Monday, May. 01, 1950

Shell Game

For three months, in Detroit's Sheraton Hotel, Walter Reuther's auto workers and the Chrysler Corp. had tried to outguess each other with their separate versions of the newest and most complicated gimmick in labor contracts--pensions for workers. Last week Reuther gave a sleight-of-hand demonstration of how to baffle the adversary and how not to get 89,000 workers back on their jobs.

He had called the strike in January, He had demanded a 10-c--an-hour package like the one he had won from Ford. Reuther reckoned that the 10-c- would pay for improved insurance benefits and $100-a-month pensions (with social security) for Chrysler workers over 65. But Chrysler had turned him down.
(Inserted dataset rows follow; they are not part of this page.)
(** * Only what may be shared is stored

    A response that is admitted to the cache sets no cookie, has no directive
    that forbids storing or sharing it, states no zero lifetime, and names in its
    [Vary] headers only fields that become part of the key. *)
(** ** Directives *)

(** The directives of a value: the texts between the commas outside quotes. *)
Definition directives (value : list Z) : option (list (list Z)) :=
  visit_directives (fun collected directive => Some (collected ++ [directive])) false false [] value [].
Definition directive_named (name directive : list Z) : bool :=
  match parse_cache_control_directive directive with
  | Some (n, _) => eq_ignore_ascii_case n name
  | None => false
  end.
(** Directives that forbid a shared cache to store a response. *)
Definition forbids_sharing (directive : list Z) : bool :=
  directive_named (bs "no-store") directive || directive_named (bs "private") directive
  || directive_named (bs "no-cache") directive.

Fixpoint visit_each {S} (visitor : S -> list Z -> option S) (s : S) (ds : list (list Z)) : option S :=
  match ds with
  | [] => Some s
  | d :: ds => match visitor s d with Some s => visit_each visitor s ds | None => None end
  end.
(** The loop visits exactly the directives. *)
Lemma visit_collect {S} (visitor : S -> list Z -> option S) quoted escaped current rest s s' collected :
  visit_directives visitor quoted escaped current rest s = Some s' ->
  exists ds,
    visit_directives (fun collected directive => Some (collected ++ [directive])) quoted escaped current rest collected
    = Some (collected ++ ds)
    /\ visit_each visitor s ds = Some s'.
Proof.
  revert quoted escaped current s collected.
  induction rest as [| byte rest IH]; intros quoted escaped current s collected; cbn [visit_directives].
  - destruct (quoted || escaped); [done |]. case_bool_decide; [done |]. intros Hv. exists [trim current].
    split; [done |]. cbn. by rewrite Hv.
  - destruct escaped; [apply IH |]. destruct (quoted && _); [apply IH |]. destruct (byte =? 34); [apply IH |].
    destruct (_ && _); [| apply IH]. case_bool_decide; [done |].
    destruct (visitor s (trim current)) as [s1 |] eqn:Ev; [| done].
    intros Hv. apply (IH _ _ _ _ (collected ++ [trim current])) in Hv as (ds & Hc & He).
    exists (trim current :: ds). rewrite Hc, <- app_assoc. split; [done |]. cbn. by rewrite Ev.
Qed.
Lemma visit_response_ok s d s' :
  visit_response_directive s d = Some s' -> ds_shared_rejection s' = None ->
  ds_shared_rejection s = None /\ forbids_sharing d = false.
Proof.
  destruct s as [stale rejection max_age shared no_store private no_cache must proxy count].
  unfold visit_response_directive, forbids_sharing, directive_named.
  destruct (checked_add _ _ _); [| done]. destruct (_ <? _); [done |].
  destruct (parse_cache_control_directive d) as [[name value] |]; [| done].
  destruct (eq_ignore_ascii_case name (bs "max-age")) eqn:E1.
  { intros Hv Hr. destruct max_age, (parse_cache_control_delta_seconds value);
      try done. injection Hv as <-. cbn in Hr. split; [done |].
    by rewrite !(eq_ignore_ascii_case_other name (bs "max-age")) by (done || by apply (bool_decide_unpack _)). }
  destruct (eq_ignore_ascii_case name (bs "s-maxage")) eqn:E2.
  { intros Hv Hr. destruct shared, (parse_cache_control_delta_seconds value);
      try done. injection Hv as <-. cbn in Hr. split; [done |].
    by rewrite !(eq_ignore_ascii_case_other name (bs "s-maxage")) by (done || by apply (bool_decide_unpack _)). }
  destruct (eq_ignore_ascii_case name (bs "no-store")) eqn:E3; [by destruct (_ || no_store); intros [= <-] |].
  destruct (eq_ignore_ascii_case name (bs "private")) eqn:E4; [by destruct private; intros [= <-] |].
  destruct (eq_ignore_ascii_case name (bs "no-cache")) eqn:E5; [by destruct no_cache; intros [= <-] |].
  destruct (eq_ignore_ascii_case name (bs "must-revalidate")); [by destruct (_ || must); intros [= <-] |].
  destruct (eq_ignore_ascii_case name (bs "proxy-revalidate")); [by destruct (_ || proxy); intros [= <-] |].
  by intros [= <-].
Qed.

Lemma visit_each_ok s ds s' :
  visit_each visit_response_directive s ds = Some s' -> ds_shared_rejection s' = None ->
  ds_shared_rejection s = None /\ Forall (fun d => forbids_sharing d = false) ds.
Proof.
  revert s. induction ds as [| d ds IH]; intros s; cbn [visit_each]; [by intros [= <-] |].
  destruct (visit_response_directive s d) as [s1 |] eqn:Ev; [| done]. intros Hv Hr.
  destruct (IH s1 Hv Hr) as [H1 Hf]. destruct (visit_response_ok _ _ _ Ev H1) as [H0 Hd]. by split; [| constructor].
Qed.
Lemma visit_values_ok total s values s' :
  visit_values total s values = Some s' -> ds_shared_rejection s' = None ->
  ds_shared_rejection s = None
  /\ Forall (fun value => exists ds, directives value = Some ds /\ Forall (fun d => forbids_sharing d = false) ds) values.
Proof.
  revert total s. induction values as [| value values IH]; intros total s; cbn [visit_values]; [by intros [= <-] |].
  destruct (checked_add _ _ _) as [total' |]; [| done]. destruct (_ <? _); [done |].
  destruct (visit_directives _ _ _ _ _ _) as [s1 |] eqn:Ev; [| done]. intros Hv Hr.
  destruct (IH _ _ Hv Hr) as [H1 Hf].
  apply (visit_collect _ _ _ _ _ _ _ []) in Ev as (ds & Hc & He). destruct (visit_each_ok _ _ _ He H1) as [H0 Hd].
  split; [done |]. constructor; [by exists ds | done].
Qed.
(** What a policy without rejection says of the values. *)
Lemma shareable_values values :
  response_values_forbid_shared_cache values = None ->
  Forall (fun value => exists ds, directives value = Some ds /\ Forall (fun d => forbids_sharing d = false) ds) values
  /\ exists policy, parse_response_cache_control_values values = Some policy /\ cp_freshness_secs policy <> Some 0.
Proof.
  unfold response_values_forbid_shared_cache, parse_response_cache_control_values.
  destruct (visit_values 0 directives_start values) as [s |] eqn:Ev; [| done]. cbn [cp_shared_rejection].
  case_bool_decide as Hf; [done |]. intros Hr. split; [by eapply visit_values_ok | eauto].
Qed.

(** ** Vary *)

Section Vary.
Context `{HttpPackage}.

Lemma push_field_elem fields field x : x ∈ push_field fields field <-> x ∈ fields \/ x = field.
Proof.
  unfold push_field. case_bool_decide; [| by rewrite elem_of_app, list_elem_of_singleton]. split; [by left |].
  by intros [? | ->].
Qed.
Lemma push_field_NoDup fields field : NoDup fields -> NoDup (push_field fields field).
Proof.
  unfold push_field. case_bool_decide; [done |]. intros Hn. apply NoDup_app. split_and!; [done | | apply NoDup_singleton].
  by intros x Hx ->%list_elem_of_singleton.
Qed.
(** A field that may be part of a key. *)
Definition field_ok (field : list Z) : Prop :=
  field <> [] /\ field <> bs "*" /\ is_sensitive_vary_field (to_ascii_lowercase field) = false.

Lemma vary_line_spec fields raws fields' :
  vary_line fields raws = Ok fields' ->
  Forall (fun raw => field_ok (trim raw)) raws
  /\ (forall x, x ∈ fields' <-> x ∈ fields \/ exists raw, raw ∈ raws /\ x = to_ascii_lowercase (trim raw))
  /\ (NoDup fields -> NoDup fields').
Proof.
  revert fields. induction raws as [| raw raws IH]; intros fields; cbn [vary_line].
  - intros [= <-]. split_and!; [constructor | | done]. intros x. split; [by left |].
    by intros [? | (? & ?%not_elem_of_nil & _)].
  - cbv zeta. case_bool_decide; [done |]. case_bool_decide; [done |]. destruct (negb _); [done |].
    destruct (is_sensitive_vary_field _) eqn:Es; [done |]. destruct (_ <? _); [done |].
    intros (Hf & Hx & Hn)%IH. split_and!.
    + by constructor.
    + intros x. rewrite Hx, push_field_elem. setoid_rewrite elem_of_cons. naive_solver.
    + intros ?. by apply Hn, push_field_NoDup.
Qed.
Lemma vary_lines_spec total fields values fields' :
  vary_lines total fields values = Ok fields' ->
  Forall (fun value => Forall (fun raw => field_ok (trim raw)) (split_byte 44 value)) values
  /\ (forall x, x ∈ fields' <->
        x ∈ fields \/ exists value raw, value ∈ values /\ raw ∈ split_byte 44 value /\ x = to_ascii_lowercase (trim raw))
  /\ (NoDup fields -> NoDup fields').
Proof.
  revert total fields. induction values as [| value values IH]; intros total fields; cbn [vary_lines].
  - intros [= <-]. split_and!; [constructor | | done]. intros x. split; [by left |].
    by intros [? | (? & ? & ?%not_elem_of_nil & _)].
  - cbv zeta. destruct (_ <? _); [done |]. destruct (negb _); [done |].
    destruct (vary_line fields (split_byte 44 value)) as [fields1 |] eqn:El; [| done].
    apply vary_line_spec in El as (Hf1 & Hx1 & Hn1). intros (Hf & Hx & Hn)%IH. split_and!.
    + by constructor.
    + intros x. rewrite Hx, Hx1. setoid_rewrite elem_of_cons. naive_solver.
    + auto.
Qed.
Lemma vary_configured_spec fields configured fields' :
  vary_configured fields configured = Ok fields' ->
  (forall x, x ∈ fields' <-> x ∈ fields \/ exists name, name ∈ configured /\ x = to_ascii_lowercase name)
  /\ (NoDup fields -> NoDup fields').
Proof.
  revert fields. induction configured as [| name configured IH]; intros fields; cbn [vary_configured].
  - intros [= <-]. split; [| done]. intros x. split; [by left |]. by intros [? | (? & ?%not_elem_of_nil & _)].
  - cbv zeta. destruct (_ <? _); [done |]. intros (Hx & Hn)%IH. split.
    + intros x. rewrite Hx, push_field_elem. setoid_rewrite elem_of_cons. naive_solver.
    + intros ?. by apply Hn, push_field_NoDup.
Qed.
Lemma sort_fields_elem fields x : x ∈ sort_fields fields <-> x ∈ fields.
Proof. unfold sort_fields. by rewrite (merge_sort_Permutation text_le fields). Qed.

(** The names a response's key depends on: those of its [Vary] headers and the
    configured ones. *)
Definition varies_on (headers : HeaderMap) (cache : CacheConfig) (x : list Z) : Prop :=
  (exists value raw, value ∈ get_all headers (bs "vary") /\ raw ∈ split_byte 44 value /\ x = to_ascii_lowercase (trim raw))
  \/ exists name, name ∈ cc_vary_request_headers cache /\ x = to_ascii_lowercase name.
Definition policy_fields (policy : VaryCachePolicy) : list (list Z) :=
  match policy with VaryFields fields => fields | _ => [] end.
The strike stretched out. In March, while workers walked the streets, Chrysler offered to deposit $30 million against payment of pensions as they came due. Reuther turned the offer down, arguing with some point that the proposition was not on a sound actuarial basis, and furthermore was not a 10-c- package. Then early this month he abruptly dropped his 10-c--an-hour demand, offered to settle if Chrysler would establish a pension trust fund that was actuarially sound. After thinking it over, Chrysler agreed to the new terms. Everyone expected peace.

But peace was a pea under Reuther's walnut shells. Quicker than the eye, Reuther switched the pea. He announced that though Chrysler's new pension offer was good (he actually had won what he asked for), other benefits were inadequate. What Reuther's statisticians had discovered was that the cost to Chrysler for such pensions would be less per man per hour than the cost to Ford, because Ford workers are generally older and have had more years of service. Even though he had got his trust fund, Reuther was determined to make Chrysler cough up 10-c- an hour, as Ford had. Reuther had his eye on the next company on the negotiation line --giant General Motors. He wanted to be able to go to G.M. with a record of having won maximum demands.

At week's end the pea of peace was still out of sight. In the 60-odd working days that had been lost, Chrysler employees had lost more than $72 million, an average of $809 a man. Chrysler had lost the profits on almost 500,000 autos that were never made. And Chrysler dealers had lost an average of almost $18,500 per man in Walter Reuther's shell game.